> **YOUR INSTRUCTIONS**
Your task is to repeat exactly the lines below between the line holding "gu_table : cost_table g' = cost_table g;" and the line holding "#[export] Instance quiet_preorder", inclusive, and only those.

Stored items:
======

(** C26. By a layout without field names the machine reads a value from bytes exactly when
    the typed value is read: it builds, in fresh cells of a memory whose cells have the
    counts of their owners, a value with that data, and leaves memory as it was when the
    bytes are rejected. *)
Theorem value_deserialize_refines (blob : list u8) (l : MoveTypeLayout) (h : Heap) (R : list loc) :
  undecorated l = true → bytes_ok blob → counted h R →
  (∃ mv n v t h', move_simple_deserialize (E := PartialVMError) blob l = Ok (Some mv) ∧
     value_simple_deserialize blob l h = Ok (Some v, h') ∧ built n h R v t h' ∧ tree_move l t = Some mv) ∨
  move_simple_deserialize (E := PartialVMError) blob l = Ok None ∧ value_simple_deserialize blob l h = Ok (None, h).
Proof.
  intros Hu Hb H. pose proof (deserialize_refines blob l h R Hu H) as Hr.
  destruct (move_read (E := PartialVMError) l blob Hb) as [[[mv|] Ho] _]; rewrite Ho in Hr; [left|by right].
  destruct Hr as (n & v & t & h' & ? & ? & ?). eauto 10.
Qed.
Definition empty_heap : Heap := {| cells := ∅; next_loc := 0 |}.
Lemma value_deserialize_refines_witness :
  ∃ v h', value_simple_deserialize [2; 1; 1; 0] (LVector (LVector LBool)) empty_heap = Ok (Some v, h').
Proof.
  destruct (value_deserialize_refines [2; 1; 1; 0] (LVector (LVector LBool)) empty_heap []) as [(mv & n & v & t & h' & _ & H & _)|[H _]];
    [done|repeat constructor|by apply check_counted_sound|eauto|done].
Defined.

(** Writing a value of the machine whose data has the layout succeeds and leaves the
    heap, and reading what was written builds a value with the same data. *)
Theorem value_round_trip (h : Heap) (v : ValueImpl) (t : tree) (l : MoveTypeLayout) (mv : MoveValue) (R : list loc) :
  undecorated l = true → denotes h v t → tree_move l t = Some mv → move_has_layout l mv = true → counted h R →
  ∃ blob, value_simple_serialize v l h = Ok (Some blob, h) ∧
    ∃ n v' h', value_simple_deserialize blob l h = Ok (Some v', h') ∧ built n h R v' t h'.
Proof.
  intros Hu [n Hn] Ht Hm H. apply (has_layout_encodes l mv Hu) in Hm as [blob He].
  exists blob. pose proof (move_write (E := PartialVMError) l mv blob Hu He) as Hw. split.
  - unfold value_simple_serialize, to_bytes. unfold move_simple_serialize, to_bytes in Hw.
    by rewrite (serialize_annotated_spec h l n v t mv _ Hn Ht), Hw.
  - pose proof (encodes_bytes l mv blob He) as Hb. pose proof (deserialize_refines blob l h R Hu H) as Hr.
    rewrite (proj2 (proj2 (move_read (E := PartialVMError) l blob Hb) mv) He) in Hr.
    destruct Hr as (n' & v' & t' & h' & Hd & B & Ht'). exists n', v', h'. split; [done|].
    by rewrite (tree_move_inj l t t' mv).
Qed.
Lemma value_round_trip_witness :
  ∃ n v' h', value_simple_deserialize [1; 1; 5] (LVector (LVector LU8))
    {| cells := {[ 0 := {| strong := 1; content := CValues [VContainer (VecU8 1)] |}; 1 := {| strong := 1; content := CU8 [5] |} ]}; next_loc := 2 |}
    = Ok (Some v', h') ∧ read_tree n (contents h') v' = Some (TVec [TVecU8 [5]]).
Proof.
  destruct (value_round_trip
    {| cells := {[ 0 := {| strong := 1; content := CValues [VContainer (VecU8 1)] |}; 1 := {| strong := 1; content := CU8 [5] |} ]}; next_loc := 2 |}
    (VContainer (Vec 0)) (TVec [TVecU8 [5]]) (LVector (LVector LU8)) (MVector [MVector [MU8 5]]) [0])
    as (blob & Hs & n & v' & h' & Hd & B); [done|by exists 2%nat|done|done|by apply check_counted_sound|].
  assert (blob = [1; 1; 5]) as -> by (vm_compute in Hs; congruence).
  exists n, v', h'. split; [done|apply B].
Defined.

======

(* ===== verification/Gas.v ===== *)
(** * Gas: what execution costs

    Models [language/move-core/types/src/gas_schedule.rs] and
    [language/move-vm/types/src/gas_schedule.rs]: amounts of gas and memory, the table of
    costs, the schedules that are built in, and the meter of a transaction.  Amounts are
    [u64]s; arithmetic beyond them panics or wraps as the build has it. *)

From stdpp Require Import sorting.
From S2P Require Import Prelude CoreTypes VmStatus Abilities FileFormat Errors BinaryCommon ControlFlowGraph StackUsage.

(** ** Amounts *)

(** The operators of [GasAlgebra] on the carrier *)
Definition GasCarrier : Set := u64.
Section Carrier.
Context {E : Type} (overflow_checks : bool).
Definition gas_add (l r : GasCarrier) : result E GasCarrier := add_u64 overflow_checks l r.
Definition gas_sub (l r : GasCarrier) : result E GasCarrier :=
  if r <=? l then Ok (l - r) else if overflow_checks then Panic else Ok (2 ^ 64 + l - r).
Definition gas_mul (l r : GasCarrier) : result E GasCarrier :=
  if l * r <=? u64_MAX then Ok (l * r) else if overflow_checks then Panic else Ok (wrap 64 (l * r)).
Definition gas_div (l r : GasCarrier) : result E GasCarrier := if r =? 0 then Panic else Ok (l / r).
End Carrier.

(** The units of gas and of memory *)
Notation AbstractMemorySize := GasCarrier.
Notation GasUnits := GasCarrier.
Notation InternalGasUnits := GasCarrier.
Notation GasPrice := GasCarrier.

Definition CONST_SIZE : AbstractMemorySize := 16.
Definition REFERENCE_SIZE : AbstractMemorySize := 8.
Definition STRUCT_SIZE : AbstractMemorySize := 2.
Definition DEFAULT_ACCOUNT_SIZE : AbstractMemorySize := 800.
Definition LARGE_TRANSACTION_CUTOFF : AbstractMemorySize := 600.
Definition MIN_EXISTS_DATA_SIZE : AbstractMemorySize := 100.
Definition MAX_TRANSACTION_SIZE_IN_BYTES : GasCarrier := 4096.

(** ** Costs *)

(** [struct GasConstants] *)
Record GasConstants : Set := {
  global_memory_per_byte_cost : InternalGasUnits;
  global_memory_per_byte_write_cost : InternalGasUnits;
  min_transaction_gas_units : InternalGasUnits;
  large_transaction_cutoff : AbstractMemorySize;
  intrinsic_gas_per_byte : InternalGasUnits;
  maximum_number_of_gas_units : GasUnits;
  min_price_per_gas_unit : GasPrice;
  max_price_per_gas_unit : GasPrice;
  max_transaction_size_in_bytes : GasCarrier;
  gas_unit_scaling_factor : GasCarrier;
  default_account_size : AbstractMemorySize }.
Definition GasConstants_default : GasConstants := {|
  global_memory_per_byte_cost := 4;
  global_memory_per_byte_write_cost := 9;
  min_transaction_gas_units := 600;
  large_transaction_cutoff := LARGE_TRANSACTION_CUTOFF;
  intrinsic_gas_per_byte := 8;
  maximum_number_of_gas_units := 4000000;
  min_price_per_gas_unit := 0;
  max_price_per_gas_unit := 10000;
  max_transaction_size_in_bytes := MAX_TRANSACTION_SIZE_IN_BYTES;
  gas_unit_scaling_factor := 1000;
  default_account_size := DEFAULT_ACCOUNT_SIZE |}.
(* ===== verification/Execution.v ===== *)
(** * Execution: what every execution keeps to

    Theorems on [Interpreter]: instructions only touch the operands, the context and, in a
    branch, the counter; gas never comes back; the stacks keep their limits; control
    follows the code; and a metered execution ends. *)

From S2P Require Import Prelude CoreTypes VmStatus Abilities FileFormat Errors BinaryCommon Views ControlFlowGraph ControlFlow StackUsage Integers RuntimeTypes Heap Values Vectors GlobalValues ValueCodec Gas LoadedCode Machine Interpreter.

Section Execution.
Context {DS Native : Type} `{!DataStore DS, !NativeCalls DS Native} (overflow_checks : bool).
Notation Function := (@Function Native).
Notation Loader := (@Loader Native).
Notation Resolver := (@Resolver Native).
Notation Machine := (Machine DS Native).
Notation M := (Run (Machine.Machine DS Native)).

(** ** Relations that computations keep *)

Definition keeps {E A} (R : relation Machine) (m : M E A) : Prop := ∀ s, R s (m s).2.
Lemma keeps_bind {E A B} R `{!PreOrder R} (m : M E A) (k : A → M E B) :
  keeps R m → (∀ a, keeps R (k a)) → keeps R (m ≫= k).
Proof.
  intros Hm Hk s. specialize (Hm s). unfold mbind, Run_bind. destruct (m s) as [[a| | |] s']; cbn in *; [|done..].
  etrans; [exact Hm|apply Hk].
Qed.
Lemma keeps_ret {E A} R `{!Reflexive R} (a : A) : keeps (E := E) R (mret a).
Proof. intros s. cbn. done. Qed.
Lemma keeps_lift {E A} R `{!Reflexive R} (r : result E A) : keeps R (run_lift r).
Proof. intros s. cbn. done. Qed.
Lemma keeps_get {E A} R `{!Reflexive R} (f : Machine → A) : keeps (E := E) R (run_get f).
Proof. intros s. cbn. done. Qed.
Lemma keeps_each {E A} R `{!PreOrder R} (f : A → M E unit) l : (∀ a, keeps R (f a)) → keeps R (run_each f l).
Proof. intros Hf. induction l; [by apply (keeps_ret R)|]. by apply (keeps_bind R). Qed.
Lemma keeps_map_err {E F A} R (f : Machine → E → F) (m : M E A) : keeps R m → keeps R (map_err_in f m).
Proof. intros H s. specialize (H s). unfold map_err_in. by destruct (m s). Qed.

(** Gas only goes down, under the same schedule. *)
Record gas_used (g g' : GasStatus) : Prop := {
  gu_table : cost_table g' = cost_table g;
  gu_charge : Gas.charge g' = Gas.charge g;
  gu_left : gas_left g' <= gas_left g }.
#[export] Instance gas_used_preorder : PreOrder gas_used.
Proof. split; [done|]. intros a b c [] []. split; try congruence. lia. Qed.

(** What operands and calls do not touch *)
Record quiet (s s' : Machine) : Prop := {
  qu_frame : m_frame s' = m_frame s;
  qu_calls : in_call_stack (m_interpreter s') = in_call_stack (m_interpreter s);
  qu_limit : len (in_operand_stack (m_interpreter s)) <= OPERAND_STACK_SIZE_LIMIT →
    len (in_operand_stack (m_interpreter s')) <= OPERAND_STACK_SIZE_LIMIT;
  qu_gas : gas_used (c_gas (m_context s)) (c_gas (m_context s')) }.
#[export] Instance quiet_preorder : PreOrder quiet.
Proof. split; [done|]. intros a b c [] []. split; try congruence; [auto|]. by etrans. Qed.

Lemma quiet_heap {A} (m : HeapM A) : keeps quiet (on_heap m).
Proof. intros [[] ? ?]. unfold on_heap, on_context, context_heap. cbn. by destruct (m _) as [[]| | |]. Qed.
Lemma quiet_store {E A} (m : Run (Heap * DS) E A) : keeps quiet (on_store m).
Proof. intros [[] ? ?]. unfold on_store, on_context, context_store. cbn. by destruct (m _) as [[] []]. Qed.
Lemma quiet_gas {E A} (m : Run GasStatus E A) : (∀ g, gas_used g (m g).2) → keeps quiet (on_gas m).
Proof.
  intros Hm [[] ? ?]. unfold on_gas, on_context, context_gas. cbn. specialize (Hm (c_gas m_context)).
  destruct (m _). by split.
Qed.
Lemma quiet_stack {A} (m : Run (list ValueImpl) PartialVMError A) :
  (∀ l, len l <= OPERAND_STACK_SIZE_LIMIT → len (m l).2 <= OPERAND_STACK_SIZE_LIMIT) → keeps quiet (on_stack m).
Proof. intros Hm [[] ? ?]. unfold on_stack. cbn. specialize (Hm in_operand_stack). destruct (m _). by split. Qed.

======

> **YOUR RESPONSE**
  gu_table : cost_table g' = cost_table g;
  gu_charge : Gas.charge g' = Gas.charge g;
  gu_left : gas_left g' <= gas_left g }.
#[export] Instance gas_used_preorder : PreOrder gas_used.
Proof. split; [done|]. intros a b c [] []. split; try congruence. lia. Qed.

(** What operands and calls do not touch *)
Record quiet (s s' : Machine) : Prop := {
  qu_frame : m_frame s' = m_frame s;
  qu_calls : in_call_stack (m_interpreter s') = in_call_stack (m_interpreter s);
  qu_limit : len (in_operand_stack (m_interpreter s)) <= OPERAND_STACK_SIZE_LIMIT →
    len (in_operand_stack (m_interpreter s')) <= OPERAND_STACK_SIZE_LIMIT;
  qu_gas : gas_used (c_gas (m_context s)) (c_gas (m_context s')) }.
#[export] Instance quiet_preorder : PreOrder quiet.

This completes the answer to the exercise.